## Assigned task:
Write all of the entries again. Keep them exactly as they are.

## Record set:
□ □ □ □

(* ===== verification/IPPool.v ===== *)
(** * IPPool: pools and the pool manager interface

    Models pkg/ippool/config.go: the [Pool] struct, [PartEqual], [DeepCopy]
    and the [Manager] interface as the class [PoolManager], with the events of
    pkg/util/event.go.  The node and vpc controllers are verified against the
    class; SpiderPool.v implements it. *)
From S2P Require Import Prelude.
From S2P Require Import HashSet.
From S2P Require Import Objects.

(** pkg/util/event.go: an [Event] is an int; three values are named. *)
Inductive Event := UpdateE | DeleteE | CreateE | OtherE (n : Z).

#[export] Instance Event_eq_dec : EqDecision Event.
Proof. solve_decision. Defined.

(** pkg/ippool/config.go *)
Definition SubnatAnnotationsKey : string := "pool.eni.io/subnatname".

Record Pool := {
  NodeName : string;
  MainId : string;
  Subnat : string;
  Namespace : hset;
  CapIp : hset;
  UsedIp : hset
}.

#[export] Instance Pool_eq_dec : EqDecision Pool.
Proof. solve_decision. Defined.

(** [&Pool{}]: every set pointer is nil. *)
Definition zero_pool : Pool :=
  {| NodeName := ""; MainId := ""; Subnat := ""; Namespace := None; CapIp := None;
     UsedIp := None |}.

Section pool.
Context `{!RangeOrder}.
Implicit Types (p dst : Pool).

Definition PartEqual p (dst : option Pool) : outcome bool :=
  match dst with
  | None => Ret false
  | Some dst =>
      if decide (MainId dst ≠ MainId p) then Ret false
      else if decide (NodeName dst ≠ NodeName p) then Ret false
      else if decide (Subnat dst ≠ Subnat p) then Ret false
      else
        out_bind (HashSet.Difference (Namespace p) (Namespace dst)) (λ diffset,
        HashSet.Empty diffset)
  end.

(** [hashset.New(s.Values()...)] *)
Definition copy_set (s : hset) : outcome hset :=
  out_bind (HashSet.Values s) (λ ks, HashSet.New (VKey <$> ks)).

Definition DeepCopy p : outcome Pool :=
  out_bind (copy_set (CapIp p)) (λ c,
  out_bind (copy_set (UsedIp p)) (λ u,
  out_bind (copy_set (Namespace p)) (λ n,
  Ret {| NodeName := NodeName p; MainId := MainId p; Subnat := Subnat p;
         Namespace := n; CapIp := c; UsedIp := u |}))).

(** A pool whose three sets are allocated. *)
Definition allocated p : Prop :=
  is_Some (Namespace p) ∧ is_Some (CapIp p) ∧ is_Some (UsedIp p).

#[export] Instance allocated_dec p : Decision (allocated p).
Proof. unfold allocated. apply _. Defined.

Lemma copy_set_Some i : copy_set (Some i) = Ret (Some i).
Proof. apply HashSet.New_Values. Qed.

Lemma DeepCopy_allocated p : allocated p → DeepCopy p = Ret p.
Proof.
  intros ([n Hn] & [c Hc] & [u Hu]). unfold DeepCopy.
  rewrite Hn, Hc, Hu, !copy_set_Some; simpl. by destruct p; simpl in *; subst.
Qed.

Lemma DeepCopy_not_allocated p : ¬ allocated p → DeepCopy p = Panic NilDeref.
Proof.
  unfold allocated, DeepCopy. intros Hp.
  destruct (CapIp p) as [c|] eqn:Hc; [rewrite copy_set_Some; simpl|done].
  destruct (UsedIp p) as [u|] eqn:Hu; [rewrite copy_set_Some; simpl|done].
  destruct (Namespace p) as [n|] eqn:Hn; [|done]. exfalso. naive_solver.
Qed.

Lemma PartEqual_spec p dst n m :
  Namespace p = Some n → Namespace dst = Some m →
  PartEqual p (Some dst) =
  Ret (bool_decide (MainId dst = MainId p ∧ NodeName dst = NodeName p ∧
                    Subnat dst = Subnat p ∧ n ⊆ m)).
Proof.
  intros Hn Hm. unfold PartEqual.
  assert (Hfalse : ∀ P `{Decision P}, ¬ P → Ret false = Ret (bool_decide P))
    by (intros P ? HP; by rewrite bool_decide_false).
  case_decide; [apply Hfalse; naive_solver|].
  case_decide; [apply Hfalse; naive_solver|].
  case_decide; [apply Hfalse; naive_solver|].
  rewrite Hn, Hm, HashSet.Difference_spec; simpl. unfold HashSet.Empty; simpl.
  f_equal. apply bool_decide_ext.
  split.
  - intros Hs. split_and!; [done..|].
    assert (size (n ∖ m) = 0%nat) as He%size_empty_inv by lia. set_solver.
  - intros (_ & _ & _ & Hsub).
    replace (n ∖ m) with (∅ : gset key) by set_solver. by rewrite size_empty.
Qed.
End pool.

(** ** The interface [ippool.Manager]

    [S] is the state of the whole system.  The callback of [EachPool] is a
    closure; the variables it captures are its accumulator [B]. *)
Class PoolManager (S : Type) := {
  UpdatePool : option Pool → Event → go S (option error);
  EachPool : ∀ {B : Type}, (B → Pool → go S (B * option error)) → B → go S B
}.

(** What a manager promises: [EachPool] runs the callback on a deep copy of
    every pool it caches, in some order, until the callback returns an error. *)
Class PoolManagerLaws (S : Type) `{!RangeOrder, !PoolManager S} := {
  cached_pools : S → list Pool;
  EachPool_spec : ∀ B (fn : B → Pool → go S (B * option error)) b s,
    EachPool fn b s =
    for_until (cached_pools s) (λ b v, let* p := go_lift (DeepCopy v) in fn b p) b s
}.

□ □ □ □

## Reply to the task:
(* ===== verification/IPPool.v ===== *)
(** * IPPool: pools and the pool manager interface

    Models pkg/ippool/config.go: the [Pool] struct, [PartEqual], [DeepCopy]
    and the [Manager] interface as the class [PoolManager], with the events of
    pkg/util/event.go.  The node and vpc controllers are verified against the
    class; SpiderPool.v implements it. *)
From S2P Require Import Prelude.
From S2P Require Import HashSet.
From S2P Require Import Objects.

(** pkg/util/event.go: an [Event] is an int; three values are named. *)
Inductive Event := UpdateE | DeleteE | CreateE | OtherE (n : Z).

#[export] Instance Event_eq_dec : EqDecision Event.
Proof. solve_decision. Defined.

(** pkg/ippool/config.go *)
Definition SubnatAnnotationsKey : string := "pool.eni.io/subnatname".

Record Pool := {
  NodeName : string;
  MainId : string;
  Subnat : string;
  Namespace : hset;
  CapIp : hset;
  UsedIp : hset
}.

#[export] Instance Pool_eq_dec : EqDecision Pool.
Proof. solve_decision. Defined.

(** [&Pool{}]: every set pointer is nil. *)
Definition zero_pool : Pool :=
  {| NodeName := ""; MainId := ""; Subnat := ""; Namespace := None; CapIp := None;
     UsedIp := None |}.

Section pool.
Context `{!RangeOrder}.
Implicit Types (p dst : Pool).

Definition PartEqual p (dst : option Pool) : outcome bool :=
  match dst with
  | None => Ret false
  | Some dst =>
      if decide (MainId dst ≠ MainId p) then Ret false
      else if decide (NodeName dst ≠ NodeName p) then Ret false
      else if decide (Subnat dst ≠ Subnat p) then Ret false
      else
        out_bind (HashSet.Difference (Namespace p) (Namespace dst)) (λ diffset,
        HashSet.Empty diffset)
  end.

(** [hashset.New(s.Values()...)] *)
Definition copy_set (s : hset) : outcome hset :=
  out_bind (HashSet.Values s) (λ ks, HashSet.New (VKey <$> ks)).

Definition DeepCopy p : outcome Pool :=
  out_bind (copy_set (CapIp p)) (λ c,
  out_bind (copy_set (UsedIp p)) (λ u,
  out_bind (copy_set (Namespace p)) (λ n,
  Ret {| NodeName := NodeName p; MainId := MainId p; Subnat := Subnat p;
         Namespace := n; CapIp := c; UsedIp := u |}))).

(** A pool whose three sets are allocated. *)
Definition allocated p : Prop :=
  is_Some (Namespace p) ∧ is_Some (CapIp p) ∧ is_Some (UsedIp p).

#[export] Instance allocated_dec p : Decision (allocated p).
Proof. unfold allocated. apply _. Defined.

Lemma copy_set_Some i : copy_set (Some i) = Ret (Some i).
Proof. apply HashSet.New_Values. Qed.

Lemma DeepCopy_allocated p : allocated p → DeepCopy p = Ret p.
Proof.
  intros ([n Hn] & [c Hc] & [u Hu]). unfold DeepCopy.
  rewrite Hn, Hc, Hu, !copy_set_Some; simpl. by destruct p; simpl in *; subst.
Qed.

Lemma DeepCopy_not_allocated p : ¬ allocated p → DeepCopy p = Panic NilDeref.
Proof.
  unfold allocated, DeepCopy. intros Hp.
  destruct (CapIp p) as [c|] eqn:Hc; [rewrite copy_set_Some; simpl|done].
  destruct (UsedIp p) as [u|] eqn:Hu; [rewrite copy_set_Some; simpl|done].
  destruct (Namespace p) as [n|] eqn:Hn; [|done]. exfalso. naive_solver.
Qed.

Lemma PartEqual_spec p dst n m :
  Namespace p = Some n → Namespace dst = Some m →
  PartEqual p (Some dst) =
  Ret (bool_decide (MainId dst = MainId p ∧ NodeName dst = NodeName p ∧
                    Subnat dst = Subnat p ∧ n ⊆ m)).
Proof.
  intros Hn Hm. unfold PartEqual.
  assert (Hfalse : ∀ P `{Decision P}, ¬ P → Ret false = Ret (bool_decide P))
    by (intros P ? HP; by rewrite bool_decide_false).
  case_decide; [apply Hfalse; naive_solver|].
  case_decide; [apply Hfalse; naive_solver|].
  case_decide; [apply Hfalse; naive_solver|].
  rewrite Hn, Hm, HashSet.Difference_spec; simpl. unfold HashSet.Empty; simpl.
  f_equal. apply bool_decide_ext.
  split.
  - intros Hs. split_and!; [done..|].
    assert (size (n ∖ m) = 0%nat) as He%size_empty_inv by lia. set_solver.
  - intros (_ & _ & _ & Hsub).
    replace (n ∖ m) with (∅ : gset key) by set_solver. by rewrite size_empty.
Qed.
End pool.

(** ** The interface [ippool.Manager]

    [S] is the state of the whole system.  The callback of [EachPool] is a
    closure; the variables it captures are its accumulator [B]. *)
Class PoolManager (S : Type) := {
  UpdatePool : option Pool → Event → go S (option error);
  EachPool : ∀ {B : Type}, (B → Pool → go S (B * option error)) → B → go S B
}.

(** What a manager promises: [EachPool] runs the callback on a deep copy of
    every pool it caches, in some order, until the callback returns an error. *)
Class PoolManagerLaws (S : Type) `{!RangeOrder, !PoolManager S} := {
  cached_pools : S → list Pool;
  EachPool_spec : ∀ B (fn : B → Pool → go S (B * option error)) b s,
    EachPool fn b s =
    for_until (cached_pools s) (λ b v, let* p := go_lift (DeepCopy v) in fn b p) b s
}.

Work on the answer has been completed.